Selanjutnya, tentang peran faktor global yang dijelaskan dalam Bab IV, ditemukan
beberapa hal penting yaitu, pertama, krisis ekonomi global yang terjadi sepanjang tahun
2004-2014 membuat pemerintah harus mengambil langkah-langkah reformasi ekonomi
domestik. Dan kerja sama perdagangan bilateral merupakan salah satu strategi diplomasi
ekonomi untuk menyelamatkan defisit necara pembayaran dan perdagangan. Serta
mengambil peluang dengan penurunan nilai tukar rupiah akibat krisis melalui peningkatan
ekspor. Respon-respon kebijakan dalam gejolak dinamika ekonomi global ditempuh
dengan kerja sama dalam semua aspek baik finansial, fiskal, investasi, dan perdagangan.
107
Kedua, perkembangan ekonomi negara-negara emerging market yang menarik Indonesia
untuk lebih pro-aktif dalam dinamika perubahan ekonomi global. Selain karena faktor
ekonomi yang menguntungkan bagi persaingan investasi dan perdagangan juga karena
faktor politik di kawasan Asia dimana Indonesia juga sangat diperhitungkan karena
populasi yang besar dan wilayah geografis yang luas. Ketiga, lemahnya institusi
multilateral menjadi faktor struktural yang ikut memberikan kontribusi terhadap masifnya
liberalisasi perdagangan. Kegagalan mencapai kesepakatan dalam putaran perundingan
yang berlarut-larut memberi ruang bagi negara-negara anggota untuk mencari alternatif
menciptakan rejim baru melalui bilateral FTA.
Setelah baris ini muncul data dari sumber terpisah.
(** ** Properties *)

(** C34: what is stored of coins is read back. Amounts are compressed without a failed assertion and
    decompress to themselves unless nine times the amount passes 64 bits; scripts of the special
    forms and all others, coins and the undo data of whole blocks are read back exactly, the rest of
    the stream untouched; and the assertion on the size of a decompressed key never fails. *)
Theorem stored_coins_roundtrip (K : Secp256k1) (L : Secp256k1_Laws K) (C : Secp256k1_Compression K) (buf : bytes) :
  (forall a, exists x, CompressAmount a = Ok x) /\
  (forall a, amount_ok a -> exists x, CompressAmount a = Ok x /\ DecompressAmount x = a) /\
  (forall script0 nSize vch, exists r, DecompressScript buf script0 nSize vch = Ok r) /\
  (forall c rest, coin_valid c -> bytes_ok rest ->
     exists p, Serialize (Coin_codec buf) c = Some p /\ Unserialize (Coin_codec buf) (p ++ rest) = Some (c, rest)) /\
  (forall size u rest, 0 < size -> blockundo_valid u -> bytes_ok rest ->
     exists p, Serialize (CBlockUndo_codec buf size) u = Some p /\ Unserialize (CBlockUndo_codec buf size) (p ++ rest) = Some (u, rest)).
Proof.
  split; [exact CompressAmount_total|]. split; [intros a Ha; destruct (CompressAmount_spec a Ha) as (x & E & _ & D); eauto|].
  split; [exact (DecompressScript_total buf L)|]. split.
  - intros c rest V Hr. destruct (rd_some (Readable := coin_readable buf) c V) as (p & E & _). exists p. split; [exact E|]. exact (rd_read (Readable := coin_readable buf) c p rest Hr V E).
  - intros size u rest Hs V Hr. pose proof (blockundo_readable buf size Hs) as R. destruct (rd_some (Readable := R) u V) as (p & E & _). exists p. split; [exact E|].
    exact (rd_read (Readable := R) u p rest Hr V E).
Qed.

Lemma sample_compression : Secp256k1_Compression sample_secp.
Proof.
  intros x y k Lx Ly E. cbn [ec_pubkey_parse sample_secp] in E. destruct (bytes_eqb (4 :: x ++ y) (4 :: sample_x ++ sample_x)) eqn:B.
  - apply bytes_eqb_eq, (f_equal (@tl Z)) in B as Q. cbn [tl] in Q. apply app_inj_1 in Q as [-> ->]; [|exact Lx]. now destruct k.
  - replace (bytes_eqb (4 :: x ++ y) (3 :: sample_x)) with false in E; [discriminate|]. symmetry. apply not_true_iff_false. intros Q. apply bytes_eqb_eq in Q. discriminate Q.
Qed.

(** A pay-to-public-key output of the key of [sample_secp], and one of a hash. *)
Definition sample_undo : CBlockUndo :=
  [[Coin_of (mkTxOut 5000000000 ([65] ++ (4 :: sample_x ++ sample_x) ++ [OP_CHECKSIG])) 1 true;
    Coin_of (mkTxOut 123 ([OP_DUP; OP_HASH160; 20] ++ repeat 7 20 ++ [OP_EQUALVERIFY; OP_CHECKSIG])) 170 false]; []].

Lemma sample_undo_valid : blockundo_valid sample_undo.
Proof.
  assert (V : forall v sc h cb, amount_ok v -> bytes_ok sc -> len sc < 100 -> 0 <= h < 1000 -> coin_valid (Coin_of (mkTxOut v sc) h cb)).
  { intros v sc h cb A Ok Ls Hh. split; [split; [exact A | split; [exact Ok | unfold nSpecialScripts; cbn; lia]]|]. unfold Coin_of, shl32. cbn [nHeightAndIsCoinBase].
    rewrite Z.shiftl_mul_pow2, u32_small by lia. assert (0 <= Z.lor (h * 2 ^ 1) (if cb then 1 else 0) < 2 ^ 20); [|lia].
    split; [apply Z.lor_nonneg; destruct cb; lia|]. apply Z.log2_lt_cancel. rewrite Z.log2_lor by (destruct cb; lia). apply Z.max_lub_lt; [|destruct cb; reflexivity].
    destruct (Z.eq_dec h 0) as [->|]; [reflexivity|]. change (Z.log2 (2 ^ 20)) with 20. apply Z.log2_lt_pow2; lia. }
  split; [|apply Z.leb_le; reflexivity]. constructor; [|constructor; [split; [constructor | apply Z.leb_le; reflexivity] | constructor]]. split; [|apply Z.leb_le; reflexivity].
  constructor; [|constructor; [|constructor]]; apply V; try (unfold amount_ok; lia); try (now apply bytes_okb); try lia; unfold len; cbn; lia.
Qed.

Lemma stored_coins_roundtrip_witness : exists p,
  Serialize (CBlockUndo_codec (H := sample_secp) (repeat 0 65) 24) sample_undo = Some p /\
  Unserialize (CBlockUndo_codec (H := sample_secp) (repeat 0 65) 24) (p ++ [1; 2]) = Some (sample_undo, [1; 2]) /\ length p = 65%nat.
Proof.
  destruct (stored_coins_roundtrip sample_secp sample_secp_laws sample_compression (repeat 0 65)) as (_ & _ & _ & _ & R).
  destruct (R 24 sample_undo [1; 2]) as (p & E & U); [lia | exact sample_undo_valid | now apply bytes_okb | exists p; split; [exact E|]; split; [exact U|]; vm_compute in E; injection E as <-; reflexivity].
Defined.
End Compressor.
(* ===== verification/Replay.v ===== *)
(** * Recovery after an interrupted flush (src/src/validation.cpp, ReplayBlocks)

    A flush of the coins that was interrupted leaves a database whose coins are partly those of the
    old best block and partly those of the new one. At the next start the blocks of the old branch
    are disconnected and those of the new branch applied again, whatever was written already. *)

From stdpp Require Import gmap.
From S2P Require Import Prelude Outcome Script Serialize Amount Transaction ArithUint256 Block BlockIndex Chain Pow PubKey Coins CoinsDB Undo Compressor Disk.
Import Script Serialize Amount Transaction ArithUint256 Block BlockIndex Chain Pow PubKey Coins CoinsDB Undo Compressor Disk.

Module Replay.
Local Open Scope Z_scope.
Local Open Scope outcome_scope.

Section Replay.
Context `{Secp256k1}.
(** What the memory of a new key held, and the sizes of the elements of vectors in memory. *)
Context (buf : bytes) (sizeofRef sizeofIn sizeofOut sizeofTxUndo : Z).
(** The memory of a coin, the height of genesis activation, what a database cursor finds, when a
    batch is full, and the parameters of the chain. *)
Context (usage : Coin -> Z) (genesis : Z) (cursor : CCoinsViewCache store -> bytes -> list Coin) (full : list change -> bool) (params : Params).
(** The block index and the files with blocks and undo data. *)
Context (h : heap) (blk rev_ : files).
(** The minima are the least heights and times that do not satisfy some lock. *)
Lemma lock_inputs_spec block b ins : h !! block = Some b -> Forall (fun ih => 0 <= snd ih <= nHeight b + 1 /\ snd ih < 2 ^ 31 - 2 ^ 16) ins -> forall mh mt,
  exists hs mh' mt', lock_inputs h block ins mh mt = Ok (hs, mh', mt') /\
    (forall H M, mh' < H /\ mt' < M <-> (mh < H /\ mt < M) /\ Forall (aged h block H M) ins) /\
    hs = map (fun ih => if flag_set (nSequence (fst ih)) SEQUENCE_LOCKTIME_DISABLE_FLAG then 0 else snd ih) ins.
Proof.
  intros Eb. induction 1 as [|[i height] ins [R Rm] F IH]; intros mh mt; [exists [], mh, mt; split; [reflexivity|]; split; [|reflexivity]; intros; intuition constructor|].
  cbn [snd] in R, Rm. cbn [lock_inputs]. unfold lock_input. pose proof (lock_value_range i) as V. fold (lock_value i).
  assert (Step : forall height' mh1 mt1, (forall H M, mh1 < H /\ mt1 < M <-> (mh < H /\ mt < M) /\ aged h block H M (i, height)) ->
    height' = (if flag_set (nSequence i) SEQUENCE_LOCKTIME_DISABLE_FLAG then 0 else height) ->
    exists hs mh' mt', (let* r := lock_inputs h block ins mh1 mt1 in let '(heights, nMinHeight, nMinTime) := r in Ok (height' :: heights, nMinHeight, nMinTime)) = Ok (hs, mh', mt') /\
      (forall H M, mh' < H /\ mt' < M <-> (mh < H /\ mt < M) /\ Forall (aged h block H M) ((i, height) :: ins)) /\
      hs = map (fun ih => if flag_set (nSequence (fst ih)) SEQUENCE_LOCKTIME_DISABLE_FLAG then 0 else snd ih) ((i, height) :: ins)).
  { intros height' mh1 mt1 I ->. destruct (IH mh1 mt1) as (hs & mh' & mt' & -> & J & ->). eexists _, mh', mt'. split; [reflexivity|].
    split; [|reflexivity]. intros H M. rewrite J, I, Forall_cons_iff. intuition. }
  destruct (flag_set (nSequence i) SEQUENCE_LOCKTIME_DISABLE_FLAG) eqn:D; cbn [obind].
  { apply Step; [|reflexivity]. intros H M. unfold aged. rewrite D. intuition. }
  destruct (flag_set (nSequence i) SEQUENCE_LOCKTIME_TYPE_FLAG) eqn:Ty.
  - rewrite in_int_ok by lia. cbn [obind]. destruct (coin_time_ok block b (Z.max (height - 1) 0) Eb) as (q & t & _ & Et & _); [pose proof (ok_height h T block b Eb); lia|].
    rewrite Et. cbn [obind]. rewrite lock_shift. apply Step; [|reflexivity]. intros H M. unfold aged. rewrite D, Ty. split.
    + intros [A1 A2]. split; [lia|]. exists t. split; [exact Et | lia].
    + intros [A1 (t' & Et' & A2)]. rewrite Et in Et'. injection Et' as <-. lia.
  - rewrite in_int_ok by lia. cbn [obind]. apply Step; [|reflexivity]. intros H M. unfold aged. rewrite D, Ty. lia.
Qed.
End Tree.
Lemma load_more_spec (db : gmap Z bytes) (v' : list CBlockFileInfo) : (forall n i, v' !! n = Some i -> stored db n i) -> db !! len v' = None ->
  forall fuel k, (k <= length v')%nat -> (length v' - k <= fuel)%nat -> load_more (S fuel) db (firstn k v') (Z.of_nat k) = v'.
Proof.
  intros St No. induction fuel as [|fuel IH]; intros k Hk Hf.
  - assert (k = length v') by lia. subst k. cbn [load_more]. unfold ReadBlockFileInfo. fold (len v'). rewrite No. apply firstn_all.
  - destruct (v' !! k) as [i|] eqn:E.
    + cbn [load_more]. assert (S1 := St k i E). unfold stored in S1. rewrite S1. rewrite <- (take_S_r v' k i E). apply lookup_lt_Some in E. replace (Z.of_nat k + 1) with (Z.of_nat (S k)) by lia. apply IH; lia.
    + apply lookup_ge_None in E. assert (k = length v') by lia. subst k. cbn [load_more]. unfold ReadBlockFileInfo. fold (len v'). rewrite No. apply firstn_all.
Qed.

Lemma repeat_lookup {A} (x : A) (k n : nat) : (n < k)%nat -> repeat x k !! n = Some x.
Proof. revert n. induction k as [|k IH]; intros [|n] L; cbn; [lia | lia | reflexivity | apply IH; lia]. Qed.

Lemma load_known_spec (db : gmap Z bytes) (v' : list CBlockFileInfo) (k : nat) : (forall n i, v' !! n = Some i -> stored db n i) -> (k <= length v')%nat ->
  load_known db (repeat CBlockFileInfo_null k) = firstn k v'.
Proof.
  intros St Hk. unfold load_known. apply list_eq. intros n. rewrite list_lookup_imap. destruct (decide (n < k)%nat) as [L|L].
  - rewrite lookup_take_lt by exact L. destruct (lookup_lt_is_Some_2 v' n) as [i E]; [lia|]. rewrite E. rewrite repeat_lookup by exact L. cbn. specialize (St n i E). unfold stored in St. now rewrite St.
  - rewrite lookup_take_ge by lia. assert (R : repeat CBlockFileInfo_null k !! n = None) by (apply lookup_ge_None; rewrite repeat_length; lia). now rewrite R.
Qed.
Dalam konteks ini, kalkulasi kepentingan ekonomi bukan selalu menjadi penentu
alasan suatu negara menjejaki perjanjian perdagangan bebas bilateral. Peran faktor global
juga memiliki pengaruh signifikan bagi Indonesia, dimana perkembangan ekonomi politik
negara-negara emerging market di Asia khususnya China dan India menjadi pertimbangan
pemerintah menginisiasi kerja sama perdagangan bilateral. Namun demikian, bukan berarti
salah satu dari peran faktor global atau domestik yang lebih dominan, tetapi kedua faktor
memiliki kontribusi memberikan pengaruh secara kontinyu (interplay) membentuk arah
kebijakan perdagangan Indonesia. Pertumbuhan ekonomi yang tetap positif didukung
dengan kebijakan perbaikan industrialisasi dalam negeri menjadikan perdagangan bebas
bilateral menjadi prioritas dalam kebijakan ekonomi luar negeri. konsekuensi dari
kebijakan ini mengindikasikan bahwa perjanjian perdagangan bebas bilateral yang
diinisiasi bukan sebuah misi kerja sama ekonomi semata tetapi sebagai respon atas
dinamika ekonomi kawasan Asia dan alat diplomasi membangun ‘kesimbangan ekonomi
politik global’.
Dari hasil analisis dalam studi ini telah membuktikan pertanyaan penelitian dan
argumen utama yang dibagi kedalam tiga hal sebagai berikut: Pertama, keseimbangan
ekonomi politik domestik dari upaya mereformasi struktur industri dan perdagangan untuk
meningkatkan daya saing komoditas dalam negeri dipasar global. Kedua, keseimbangan
ekonomi global dari turbulensi siklus krisis yang selalu terus berulang karena penurunan
ekonomi negara-negara di kawasan lain ikut memberikan pengaruh langsung dan tidak
langsung. Ketiga, keseimbangan politik internasional dengan upaya membangun diplomasi
dan keamanan berjalan searah dengan kebijakan ekonomi luar negeri.